Extracted records
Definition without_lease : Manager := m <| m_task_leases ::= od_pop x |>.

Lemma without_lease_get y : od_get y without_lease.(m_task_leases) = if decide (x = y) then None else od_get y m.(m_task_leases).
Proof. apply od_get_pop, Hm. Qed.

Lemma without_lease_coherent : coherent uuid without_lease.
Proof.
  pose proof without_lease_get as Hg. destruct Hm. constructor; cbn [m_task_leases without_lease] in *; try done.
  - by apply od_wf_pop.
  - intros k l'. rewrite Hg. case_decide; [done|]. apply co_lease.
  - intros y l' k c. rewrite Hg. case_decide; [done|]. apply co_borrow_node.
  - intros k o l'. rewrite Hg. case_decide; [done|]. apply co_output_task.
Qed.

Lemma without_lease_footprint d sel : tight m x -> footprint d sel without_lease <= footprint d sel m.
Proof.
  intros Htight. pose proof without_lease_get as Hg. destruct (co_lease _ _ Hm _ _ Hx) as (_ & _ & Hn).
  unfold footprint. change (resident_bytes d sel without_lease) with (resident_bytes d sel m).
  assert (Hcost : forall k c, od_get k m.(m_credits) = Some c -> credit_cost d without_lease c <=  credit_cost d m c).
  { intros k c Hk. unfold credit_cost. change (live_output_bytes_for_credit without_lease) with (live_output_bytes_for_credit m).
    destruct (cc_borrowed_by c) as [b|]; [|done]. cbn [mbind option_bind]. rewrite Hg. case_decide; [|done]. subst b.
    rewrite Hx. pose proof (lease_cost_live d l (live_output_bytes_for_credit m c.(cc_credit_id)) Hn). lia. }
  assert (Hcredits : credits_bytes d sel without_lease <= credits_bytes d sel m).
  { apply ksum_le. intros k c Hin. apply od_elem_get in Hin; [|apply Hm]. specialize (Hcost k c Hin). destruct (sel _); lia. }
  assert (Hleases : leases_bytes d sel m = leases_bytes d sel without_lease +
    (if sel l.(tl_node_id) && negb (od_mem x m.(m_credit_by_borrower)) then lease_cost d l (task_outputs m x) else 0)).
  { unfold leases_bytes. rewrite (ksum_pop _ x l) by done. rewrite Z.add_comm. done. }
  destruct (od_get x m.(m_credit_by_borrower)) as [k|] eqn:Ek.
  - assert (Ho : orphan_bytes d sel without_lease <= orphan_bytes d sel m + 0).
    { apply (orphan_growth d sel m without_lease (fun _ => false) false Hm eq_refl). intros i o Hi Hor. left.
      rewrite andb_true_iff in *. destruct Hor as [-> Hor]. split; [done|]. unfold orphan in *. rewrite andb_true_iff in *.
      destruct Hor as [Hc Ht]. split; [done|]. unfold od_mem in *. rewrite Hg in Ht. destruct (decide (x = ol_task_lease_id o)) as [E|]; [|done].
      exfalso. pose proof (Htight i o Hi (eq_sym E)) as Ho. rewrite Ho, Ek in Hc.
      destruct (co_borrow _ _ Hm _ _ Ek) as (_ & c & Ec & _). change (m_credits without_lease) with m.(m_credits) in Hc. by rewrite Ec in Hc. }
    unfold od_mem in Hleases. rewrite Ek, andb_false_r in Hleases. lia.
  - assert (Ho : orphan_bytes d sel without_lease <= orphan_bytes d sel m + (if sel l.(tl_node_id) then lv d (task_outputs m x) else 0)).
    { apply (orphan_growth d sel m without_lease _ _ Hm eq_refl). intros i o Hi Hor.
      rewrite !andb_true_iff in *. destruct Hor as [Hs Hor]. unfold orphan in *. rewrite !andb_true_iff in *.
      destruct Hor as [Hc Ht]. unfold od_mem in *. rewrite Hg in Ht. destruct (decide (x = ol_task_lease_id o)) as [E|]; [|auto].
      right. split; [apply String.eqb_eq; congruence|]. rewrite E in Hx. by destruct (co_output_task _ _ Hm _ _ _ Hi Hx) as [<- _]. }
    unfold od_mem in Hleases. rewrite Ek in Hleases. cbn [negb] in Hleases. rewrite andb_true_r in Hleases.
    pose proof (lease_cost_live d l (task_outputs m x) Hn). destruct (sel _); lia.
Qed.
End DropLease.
...
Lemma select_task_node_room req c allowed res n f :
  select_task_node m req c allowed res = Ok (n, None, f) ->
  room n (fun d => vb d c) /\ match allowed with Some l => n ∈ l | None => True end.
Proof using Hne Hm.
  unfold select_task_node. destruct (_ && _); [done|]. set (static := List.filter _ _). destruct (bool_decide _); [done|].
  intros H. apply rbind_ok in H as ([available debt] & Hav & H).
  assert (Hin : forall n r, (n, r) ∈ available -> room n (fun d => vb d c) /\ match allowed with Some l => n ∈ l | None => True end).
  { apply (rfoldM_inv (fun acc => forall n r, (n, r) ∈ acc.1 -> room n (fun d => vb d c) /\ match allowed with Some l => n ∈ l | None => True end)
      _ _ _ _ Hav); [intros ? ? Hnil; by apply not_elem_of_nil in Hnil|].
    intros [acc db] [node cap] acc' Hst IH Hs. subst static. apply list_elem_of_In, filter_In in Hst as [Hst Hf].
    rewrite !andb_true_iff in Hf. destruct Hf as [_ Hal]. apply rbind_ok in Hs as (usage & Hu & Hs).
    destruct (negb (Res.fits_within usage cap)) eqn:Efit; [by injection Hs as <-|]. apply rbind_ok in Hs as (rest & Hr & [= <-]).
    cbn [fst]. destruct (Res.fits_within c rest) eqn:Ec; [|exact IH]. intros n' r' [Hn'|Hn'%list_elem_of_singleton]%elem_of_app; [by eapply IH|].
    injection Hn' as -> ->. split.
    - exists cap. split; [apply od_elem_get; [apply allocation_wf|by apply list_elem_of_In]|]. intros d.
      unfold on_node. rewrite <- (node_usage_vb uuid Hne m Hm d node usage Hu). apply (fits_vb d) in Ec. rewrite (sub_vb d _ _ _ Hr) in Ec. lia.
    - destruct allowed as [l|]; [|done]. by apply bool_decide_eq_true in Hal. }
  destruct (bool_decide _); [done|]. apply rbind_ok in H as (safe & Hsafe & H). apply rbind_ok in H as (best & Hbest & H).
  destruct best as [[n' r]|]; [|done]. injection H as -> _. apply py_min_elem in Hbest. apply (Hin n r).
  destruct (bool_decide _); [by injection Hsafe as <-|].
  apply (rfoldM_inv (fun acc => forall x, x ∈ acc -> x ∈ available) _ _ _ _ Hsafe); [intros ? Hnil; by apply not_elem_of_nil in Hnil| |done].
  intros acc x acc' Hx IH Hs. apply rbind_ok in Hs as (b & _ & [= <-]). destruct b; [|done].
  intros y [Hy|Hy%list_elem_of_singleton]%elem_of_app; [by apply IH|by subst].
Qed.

## PROBLEM REQUIREMENTS
Your answer should be the lines above from the one containing "Definition without_lease : Manager" through the one containing "unfold footprint. change", copied exactly and with both ends kept.

## SOLUTION TO THIS EXERCISE
Definition without_lease : Manager := m <| m_task_leases ::= od_pop x |>.

Lemma without_lease_get y : od_get y without_lease.(m_task_leases) = if decide (x = y) then None else od_get y m.(m_task_leases).
Proof. apply od_get_pop, Hm. Qed.

Lemma without_lease_coherent : coherent uuid without_lease.
Proof.
  pose proof without_lease_get as Hg. destruct Hm. constructor; cbn [m_task_leases without_lease] in *; try done.
  - by apply od_wf_pop.
  - intros k l'. rewrite Hg. case_decide; [done|]. apply co_lease.
  - intros y l' k c. rewrite Hg. case_decide; [done|]. apply co_borrow_node.
  - intros k o l'. rewrite Hg. case_decide; [done|]. apply co_output_task.
Qed.

Lemma without_lease_footprint d sel : tight m x -> footprint d sel without_lease <= footprint d sel m.
Proof.
  intros Htight. pose proof without_lease_get as Hg. destruct (co_lease _ _ Hm _ _ Hx) as (_ & _ & Hn).
  unfold footprint. change (resident_bytes d sel without_lease) with (resident_bytes d sel m).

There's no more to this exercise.